The AMA has recommended universal coverage, as do most physicians. The problem of the uninsured is large. However, neither the AMA nor most physicians in private practice recommend the government as a single party payer. Private practitioners understand the problems inherent in government run organizations as do most consumers
In the next blog I will publish the original data and my commentary on the survey results. It will be clear how the data is manipulated to reach conclusions that should not be reached.

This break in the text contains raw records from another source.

(** * remix-dev CLI commands: build, watch and dev

    A shallow embedding of [packages/remix-dev/cli/commands.ts]: the mode
    defaults of [build], [watch] and [dev], the live-reload broadcast of
    [watch] with its lifecycle hooks, its exit hook and the teardown it
    attaches to it, the start-up and the request pipeline of [dev],
    [purgeAppRequireCache], and the scaffolding commands [create], [init],
    [setup] and [routes].

    The commands are effectful.  They are written in a state-and-exception
    monad over a [World] that holds the observable trace of calls, the pending
    broadcast timers, the WebSocket clients, the file system, the clock and
    the local variables that closures share.  A run ends by returning, by
    throwing, or with the process.  Node's module cache
    [require.cache] is a finite map from resolved file names to loaded
    modules.  Code that lives outside this file (the compiler, the
    configuration reader, [pretty-ms], [path.relative], [JSON.stringify],
    [get-port], the request handler of [@remix-run/serve]) is gathered in the
    classes [Collaborators] and [Tooling]: every result holds whatever they
    compute.

    Part I gives the definitions, Part II the lemmas and theorems on the
    broadcast, the continuation of [watch], the start-up of [dev] and the
    purge, Part III the exit of [watch], the modes and further properties of
    all the commands. *)

From Stdlib Require Import ZArith String List Bool Lia.
From stdpp Require Import base option list strings pretty gmap fin_maps.

Import ListNotations.
Local Open Scope string_scope.
Local Open Scope list_scope.
Local Open Scope Z_scope.

(** * Part I: the program *)

(** ** JavaScript values, exceptions and effects *)

(** What cuts a computation short: a thrown value, which is
    [new Error(message)] or a system error of Node's [fs] with its code and
    the path it is about, or the end of the process at [process.exit()]. *)
Inductive Error : Type :=
| JsError (message : string)
| SystemError (code : string) (path : string)
| ProcessExit.

Inductive Result (A : Type) : Type :=
| Ok (a : A)
| Throw (e : Error).
Arguments Ok {A} a.
Arguments Throw {A} e.

(** Truthiness of a [string | undefined]: [undefined] and the empty string
    are falsy. *)
Definition truthy (v : option string) : bool :=
  match v with
  | None => false
  | Some s => negb (String.eqb s "")
  end.

(** [`${v}`] for a [string | undefined]. *)
Definition template (v : option string) : string :=
  match v with
  | None => "undefined"
  | Some s => s
  end.

(** Computations over a state [S] that return a value or are cut short. *)
Definition M (S A : Type) : Type := S -> Result A * S.

#[global] Instance M_ret {S} : MRet (M S) := fun A a s => (Ok a, s).

#[global] Instance M_bind {S} : MBind (M S) := fun A B k m s =>
  match m s with
  | (Ok a, s') => k a s'
  | (Throw e, s') => (Throw e, s')
  end.

Definition throw {S A} (e : Error) : M S A := fun s => (Throw e, s).

Definition gets {S A} (f : S -> A) : M S A := fun s => (Ok (f s), s).

Definition modify {S} (f : S -> S) : M S unit := fun s => (Ok tt, f s).

(** An [await] on a collaborator whose outcome is known. *)
Definition settle {S A} (r : Result A) : M S A := fun s => (r, s).

(** [try { body } finally { fin }]: [fin] runs whether [body] returns or
    throws, and what it throws replaces the outcome of [body].  When the
    process ends inside [body], nothing runs any more. *)
Definition try_finally {S A} (body : M S A) (fin : M S unit) : M S A :=
  fun s =>
    match body s with
    | (Throw ProcessExit, s') => (Throw ProcessExit, s')
    | (r, s') =>
        match fin s' with
        | (Ok _, s'') => (r, s'')
        | (Throw e, s'') => (Throw e, s'')
        end
    end.
(** Redrawing the table leaves the table and the arity alone. *)
Hypothesis redraw_keeps_table :
  forall d : dialog,
    direction_table (snd (update_direction_table d)) = direction_table d.
Hypothesis redraw_keeps_arity :
  forall d : dialog,
    fourindex (snd (update_direction_table d)) = fourindex d.

(** X12.  A negative row counts from the end, so [row_swap_next] with the
    row [-1], the row the [Up] button of the first row is bound to,
    exchanges the last entry of the table with the first and leaves the
    entries between them as they were. *)
Theorem row_swap_next_wraps_around (d : dialog) :
  let dt := direction_table d in
  let last_ := (length dt - 1)%nat in
  let swapped := direction_table (snd (row_swap_next (-1) d)) in
  (1 <= length dt)%nat ->
  swapped !! 0%nat = dt !! last_
  /\ swapped !! last_ = dt !! 0%nat
  /\ (forall j : nat, j <> 0%nat -> j <> last_ -> swapped !! j = dt !! j).
Proof.
  intros dt last_ swapped Hlen.
  destruct (lookup_lt_is_Some_2 dt 0%nat) as [first Hfirst]; [lia|].
  destruct (lookup_lt_is_Some_2 dt last_) as [final Hfinal];
    [subst last_; lia|].
  assert (Hswapped : swapped = <[0%nat := final]> (<[last_ := first]> dt)).
  { subst swapped. unfold Nanoparticle.row_swap_next, bind, gets, modify.
    cbn beta iota. change (-1 + 1) with (Z.of_nat 0).
    rewrite NanoparticleFacts.index_of_nat by (fold dt; lia).
    rewrite index_of_last by exact Hlen.
    fold dt last_. rewrite Hfirst, Hfinal.
    now rewrite redraw_keeps_table. }
  rewrite Hswapped. split; [|split].
  - rewrite list_lookup_insert_eq by (rewrite length_insert; lia).
    now rewrite Hfinal.
  - destruct (decide (last_ = 0%nat)) as [Hone|Hmore].
    + rewrite Hone in *. rewrite list_lookup_insert_eq
        by (rewrite length_insert; lia).
      congruence.
    + rewrite list_lookup_insert_ne by congruence.
      rewrite list_lookup_insert_eq by (subst last_; lia).
      now rewrite Hfirst.
  - intros j Hfirst' Hlast'.
    now rewrite !list_lookup_insert_ne by congruence.
Qed.

(** *** Directions that pass the checks *)

(** Within the bound the sum of the first three indices is the one the
    array computes. *)
Lemma sum_first_three_exact (idx : list Z) :
  Forall (fun i => Z.abs i <= index_bound) idx ->
  sum_first_three idx = foldr Z.add 0 (take 3 idx).
Proof.
  intros Hsmall. unfold sum_first_three, int64.
  assert (Hsum : - 2 ^ 63 <= foldr Z.add 0 (take 3 idx) < 2 ^ 63).
  { unfold index_bound in Hsmall.
    change (2 ^ 61) with 2305843009213693952 in Hsmall.
    change (2 ^ 63) with 9223372036854775808.
    destruct Hsmall as [|x idx Hx Hsmall]; [cbn; lia|].
    destruct Hsmall as [|y idx Hy Hsmall]; [cbn; lia|].
    destruct Hsmall as [|z idx Hz Hsmall]; [cbn; lia|].
    cbn [take foldr]. rewrite take_0. cbn [foldr]. lia. }
  revert Hsum. generalize (foldr Z.add 0 (take 3 idx)). intros total Hsum.
  change (2 ^ 63) with 9223372036854775808 in *.
  change (2 ^ 64) with 18446744073709551616.
  rewrite Z.mod_small by lia. lia.
Qed.

(** X13.  [row_add] keeps the directions of the table valid: if every
    direction of the table has the arity of the dialog, is not all zero
    and, with four indices, has its first three summing to zero, it is
    still so after [row_add], whether the new direction was rejected or
    appended.  The dialog is taken to have an index spin box for each
    index, holding a number within the bound under which the 64-bit sum
    of the second check does not wrap around, as the numbers from -100
    to 100 of the spin boxes are. *)
Theorem row_add_keeps_directions_valid (d : dialog) :
  ((if fourindex d then 4 else 3) <= length (newdir_index (inputs d)))%nat ->
  Forall (fun i => Z.abs i <= index_bound) (newdir_index (inputs d)) ->
  table_valid d ->
  table_valid (snd (row_add d)).
Proof.
  intros Hboxes Hsmall Hvalid.
  rewrite (NanoparticleFacts.row_add_cases Atoms update_direction_table d).
  cbv zeta.
  set (idx := take (if fourindex d then 4%nat else 3%nat)
                   (newdir_index (inputs d))).
  destruct (any_nonzero idx) eqn:Hnonzero; cbn [negb orb];
    [|exact Hvalid].
  destruct (fourindex d && negb (sum_first_three idx =? 0)) eqn:Hskew;
    [exact Hvalid|].
  unfold table_valid. rewrite redraw_keeps_table, redraw_keeps_arity.
  cbn. apply Forall_app. split; [exact Hvalid|].
  apply Forall_singleton. cbn. repeat split.
  - subst idx. now apply length_take_le.
  - exact Hnonzero.
  - intros Hfour. rewrite Hfour in Hskew. cbn in Hskew.
    apply negb_false_iff, Z.eqb_eq in Hskew.
    rewrite <- sum_first_three_exact; [exact Hskew|].
    subst idx. now apply Forall_take.
Qed.

(** X14.  [row_delete] and [row_swap_next] keep the directions of the
    table valid, for every row they are called with, in range or not. *)
Theorem row_moves_keep_directions_valid (d : dialog) (row_ : Z) :
  table_valid d ->
  table_valid (snd (row_delete row_ d))
  /\ table_valid (snd (row_swap_next row_ d)).
Proof.
  intros Hvalid. split.
  - unfold Nanoparticle.row_delete, bind, gets, modify. cbn beta iota.
    destruct (index (length (direction_table d)) row_) as [i|];
      [|exact Hvalid].
    unfold table_valid. rewrite redraw_keeps_table, redraw_keeps_arity.
    cbn. now apply Forall_delete.
  - unfold Nanoparticle.row_swap_next, bind, gets, modify. cbn beta iota.
    destruct (index (length (direction_table d)) (row_ + 1)) as [j|];
      [|exact Hvalid].
    destruct (index (length (direction_table d)) row_) as [i|];
      [|exact Hvalid].
    destruct (direction_table d !! j) as [next|] eqn:Hnext; [|exact Hvalid].
    destruct (direction_table d !! i) as [this|] eqn:Hthis; [|exact Hvalid].
    unfold table_valid. rewrite redraw_keeps_table, redraw_keeps_arity.
    cbn. apply Forall_insert; [apply Forall_insert|].
    + exact Hvalid.
    + exact (Forall_lookup_1 _ _ _ _ Hvalid Hnext).
    + exact (Forall_lookup_1 _ _ _ _ Hvalid Hthis).
Qed.

End Redrawn.

(** *** Rows of widgets in step with the table *)

Ltac compare_rows :=
  repeat match goal with
  | |- context [?a <? ?b] => destruct (Z.ltb_spec a b)
  end;
  cbn [orb]; try reflexivity; try lia.

(** Appending a row and its widgets as [add_direction] does keeps the
    widgets in step with the table. *)
Lemma in_step_after_append
      (table : list (row (F := F))) (rows : list (row_widgets (F := F)))
      (x : row) (spin_ : spin) :
  let n := length table in
  let added :=
    mkRowWidgets (row_direction x) spin_
      (mkButton RowSwapNext (Z.of_nat n - 1) (0 <? Z.of_nat n))
      (mkButton RowSwapNext (Z.of_nat n) false)
      (mkButton RowDelete (Z.of_nat n) (0 <? Z.of_nat n)) in
  let rows' :=
    if 0 <? Z.of_nat n then alter activate (n - 1)%nat (rows ++ [added])
    else rows ++ [added] in
  length rows = n ->
  (forall (i : nat) (y : row) (w : row_widgets),
      table !! i = Some y -> rows !! i = Some w -> row_in_step n i y w) ->
  forall (i : nat) (y : row) (w : row_widgets),
    (table ++ [x]) !! i = Some y -> rows' !! i = Some w ->
    row_in_step (S n) i y w.
Proof.
  intros n added rows' Hlength Hstep i y w Hy Hw.
  assert (Hi : (i < S n)%nat).
  { apply lookup_lt_Some in Hy. rewrite length_app in Hy. cbn in Hy.
    subst n. lia. }
  destruct (decide (i = n)) as [->|Hbefore].
  - (* the row just added *)
    assert (y = x) as ->.
    { subst n. rewrite list_lookup_middle in Hy by reflexivity. congruence. }
    assert (w = added) as ->.
    { subst rows'. destruct (Z.ltb_spec 0 (Z.of_nat n)).
      - rewrite list_lookup_alter_ne in Hw by lia.
        rewrite <- Hlength, list_lookup_middle in Hw by reflexivity.
        congruence.
      - rewrite <- Hlength, list_lookup_middle in Hw by reflexivity.
        congruence. }
    unfold row_in_step, added. cbn.
    repeat split; compare_rows.
  - (* a row that was there *)
    assert (Hlt : (i < n)%nat) by lia.
    rewrite lookup_app_l in Hy by (fold n; lia).
    assert (Hpos : (0 <? Z.of_nat n) = true) by (apply Z.ltb_lt; lia).
    subst rows'. rewrite Hpos in Hw.
    destruct (decide (i = (n - 1)%nat)) as [Hlast|Hinner].
    + (* the row that was last: its buttons are switched on *)
      subst i. rewrite list_lookup_alter_eq in Hw.
      rewrite lookup_app_l in Hw by lia.
      destruct (rows !! (n - 1)%nat) as [w0|] eqn:Hw0; [|discriminate].
      injection Hw as <-.
      destruct (Hstep _ _ _ Hy Hw0) as (Hl & Hu & Hd & Hx & Hua & _ & _).
      unfold row_in_step, activate. cbn.
      rewrite Hl, Hu, Hd, Hx, Hua.
      repeat split; compare_rows.
    + rewrite list_lookup_alter_ne in Hw by congruence.
      rewrite lookup_app_l in Hw by lia.
      destruct (Hstep _ _ _ Hy Hw) as (Hl & Hu & Hd & Hx & Hua & Hda & Hxa).
      unfold row_in_step. rewrite Hl, Hu, Hd, Hx, Hua, Hda, Hxa.
      repeat split; compare_rows.
Qed.

(** *** The arity after a change of structure *)

(** The default directions of a structure have its arity and pass the
    checks of [row_add]. *)
Lemma default_directions_valid
      (s : string) (four : bool) (defaults : list (direction * Z)) :
  getitem needs_4index s = Some four ->
  getitem default_layers s = Some defaults ->
  Forall (fun x : row (F := F) => valid_direction four (row_direction x))
         (default_rows defaults).
Proof.
  unfold needs_4index, default_layers. cbn -[String.eqb].
  repeat match goal with
  | |- context [String.eqb ?k s] =>
      destruct (String.eqb k s);
      [ intros Hfour Hdefaults;
        injection Hfour as <-; injection Hdefaults as <-;
        cbn; repeat constructor; cbn; try reflexivity; discriminate
      | ]
  end.
  discriminate.
Qed.

Section Quietly.

(** Checking the element returns a truth value and changes, at most,
    what a refresh repaints. *)
Hypothesis element_check :
  forall d : dialog,
    (exists valid : bool, fst (update_element d) = Return valid)
    /\ same_table d (snd (update_element d)).
Lemma observed_date_weekend_rule_witness :
  let d := Date 2026 7 4 in
  exists obs,
    FederalHoliday._observed_date (federal_holiday 2026) (VDate d) []
    = (Returned (VDate obs), [])
    /\ valid_date obs
    /\ (weekday d = 5 -> toordinal obs = toordinal d - 1 /\ weekday obs = 4)
    /\ (weekday d = 6 -> toordinal obs = toordinal d + 1 /\ weekday obs = 0)
    /\ (weekday d <> 5 -> weekday d <> 6 -> obs = d)
    /\ (month d = 7 -> day d = 4 -> weekday d = 5 -> obs = Date (year d) 7 3)
    /\ (month d = 7 -> day d = 4 -> weekday d = 6 -> obs = Date (year d) 7 5).
Proof.
  apply (observed_date_weekend_rule (federal_holiday 2026) (Date 2026 7 4) []).
  reflexivity.
Defined.

(** ** Month iteration *)

Lemma date_new_valid y m d :
  valid_date (Date y m d) -> date_new y m d = Returned (Date y m d).
Proof.
  intros V. apply valid_date_iff in V. cbn [year month day] in V.
  unfold date_new.
  destruct (Z.leb_spec MINYEAR y); [| lia].
  destruct (Z.leb_spec y MAXYEAR); [| lia].
  destruct (Z.leb_spec 1 m); [| lia].
  destruct (Z.leb_spec m 12); [| lia].
  destruct (Z.leb_spec 1 d); [| lia].
  destruct (Z.leb_spec d (_days_in_month y m)); [| lia].
  reflexivity.
Qed.

Lemma date_new_bad_year y m d :
  y < MINYEAR \/ MAXYEAR < y -> date_new y m d = Raised ValueError.
Proof.
  intros H. unfold date_new.
  destruct (Z.leb_spec MINYEAR y); [| reflexivity].
  destruct (Z.leb_spec y MAXYEAR); [lia | reflexivity].
Qed.

Lemma monthlen_days_in_month y m :
  1 <= m <= 12 -> _monthlen y m = _days_in_month y m.
Proof.
  intros H. unfold _monthlen, _days_in_month.
  change (isleap y) with (_is_leap y).
  month_cases m; table_values; cbn; destruct (_is_leap y); reflexivity.
Qed.

Lemma dates_of_app l1 : forall l2 r1 r2,
  dates_of l1 = Returned r1 -> dates_of l2 = Returned r2 ->
  dates_of (l1 ++ l2) = Returned (r1 ++ r2).
Proof.
  induction l1 as [| [[y m] d] l1 IH]; intros l2 r1 r2 H1 H2; cbn in *.
  - injection H1 as <-. exact H2.
  - destruct (date_new y m d) as [x | e |]; cbn in *; try discriminate.
    destruct (dates_of l1) as [xs | e |] eqn:E; cbn in *; try discriminate.
    injection H1 as <-. rewrite (IH l2 xs r2 eq_refl H2). reflexivity.
Qed.

Lemma dates_of_month y m l :
  MINYEAR <= y <= MAXYEAR -> 1 <= m <= 12 ->
  (forall d, In d l -> 1 <= d <= _days_in_month y m) ->
  dates_of (map (fun d => (y, m, d)) l) = Returned (map (Date y m) l).
Proof.
  intros Y Mo. induction l as [| d l IH]; intros H; cbn; [reflexivity |].
  rewrite date_new_valid.
  - cbn. rewrite IH; [reflexivity |]. intros x I. apply H. now right.
  - apply valid_date_iff. cbn [year month day].
    pose proof (H d (or_introl eq_refl)). lia.
Qed.

Lemma monthrange_eq y m :
  MINYEAR <= y <= MAXYEAR -> 1 <= m <= 12 ->
  monthrange y m = Returned (weekday (Date y m 1), _days_in_month y m).
Proof.
  intros Y Mo. unfold monthrange, cal_weekday.
  destruct (Z.leb_spec 1 m); [| lia]. destruct (Z.leb_spec m 12); [| lia].
  destruct (Z.leb_spec MINYEAR y); [| lia].
  destruct (Z.leb_spec y MAXYEAR); [| lia]. cbn [andb negb].
  rewrite date_new_valid.
  - cbn. rewrite monthlen_days_in_month by assumption. reflexivity.
  - apply valid_date_iff. cbn [year month day].
    pose proof (month_span y m Mo). lia.
Qed.

Lemma filter_none {A} (f : A -> bool) l :
  (forall x, In x l -> f x = false) -> filter f l = [].
Proof.
  induction l as [| a l IH]; intros H; cbn; [reflexivity |].
  rewrite (H a (or_introl eq_refl)). apply IH. intros x I. apply H. now right.
Qed.

Lemma filter_map_comm {A B} (f : A -> B) (p : B -> bool) l :
  filter p (map f l) = map f (filter (fun x => p (f x)) l).
Proof.
  induction l as [| a l IH]; cbn; [reflexivity |].
  destruct (p (f a)); cbn; now rewrite IH.
Qed.

Lemma weekday_in_month y m k :
  weekday (Date y m k) = (weekday (Date y m 1) + (k - 1)) mod 7.
Proof.
  unfold weekday, toordinal, _ymd2ord. cbn [year month day].
  rewrite Zplus_mod_idemp_l. f_equal. lia.
Qed.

The opinions expressed in the blog “Repairing The Healthcare System” are, mine and mine alone.

  • Gerald

    Fair enough.
    Raises your anxiety level, doesn’t it? Being a physician is something you are “locked in” to. While no-one forces you to practice medicine, if you quit you’ll have wasted about a decade of education and training.
    That’s an invested, sunk cost : if you could have put that level of effort into another career, you could probably make almost as much money as a physician. But you can’t go back in time and reclaim your sunk investment.
    Economically, I just don’t see how the government can take over everything. While people complain about the state of affairs now, if the U.S. medical industry were basically a giant V.A. hospital it would be un-imaginably worse.
    How would they make enough doctors go to work? My economics classes show that people respond to incentives. There is currently a growing shortage of physicians as it is.
    If you significantly cut the pay of practicing physicians, many of them would work fewer hours or retire.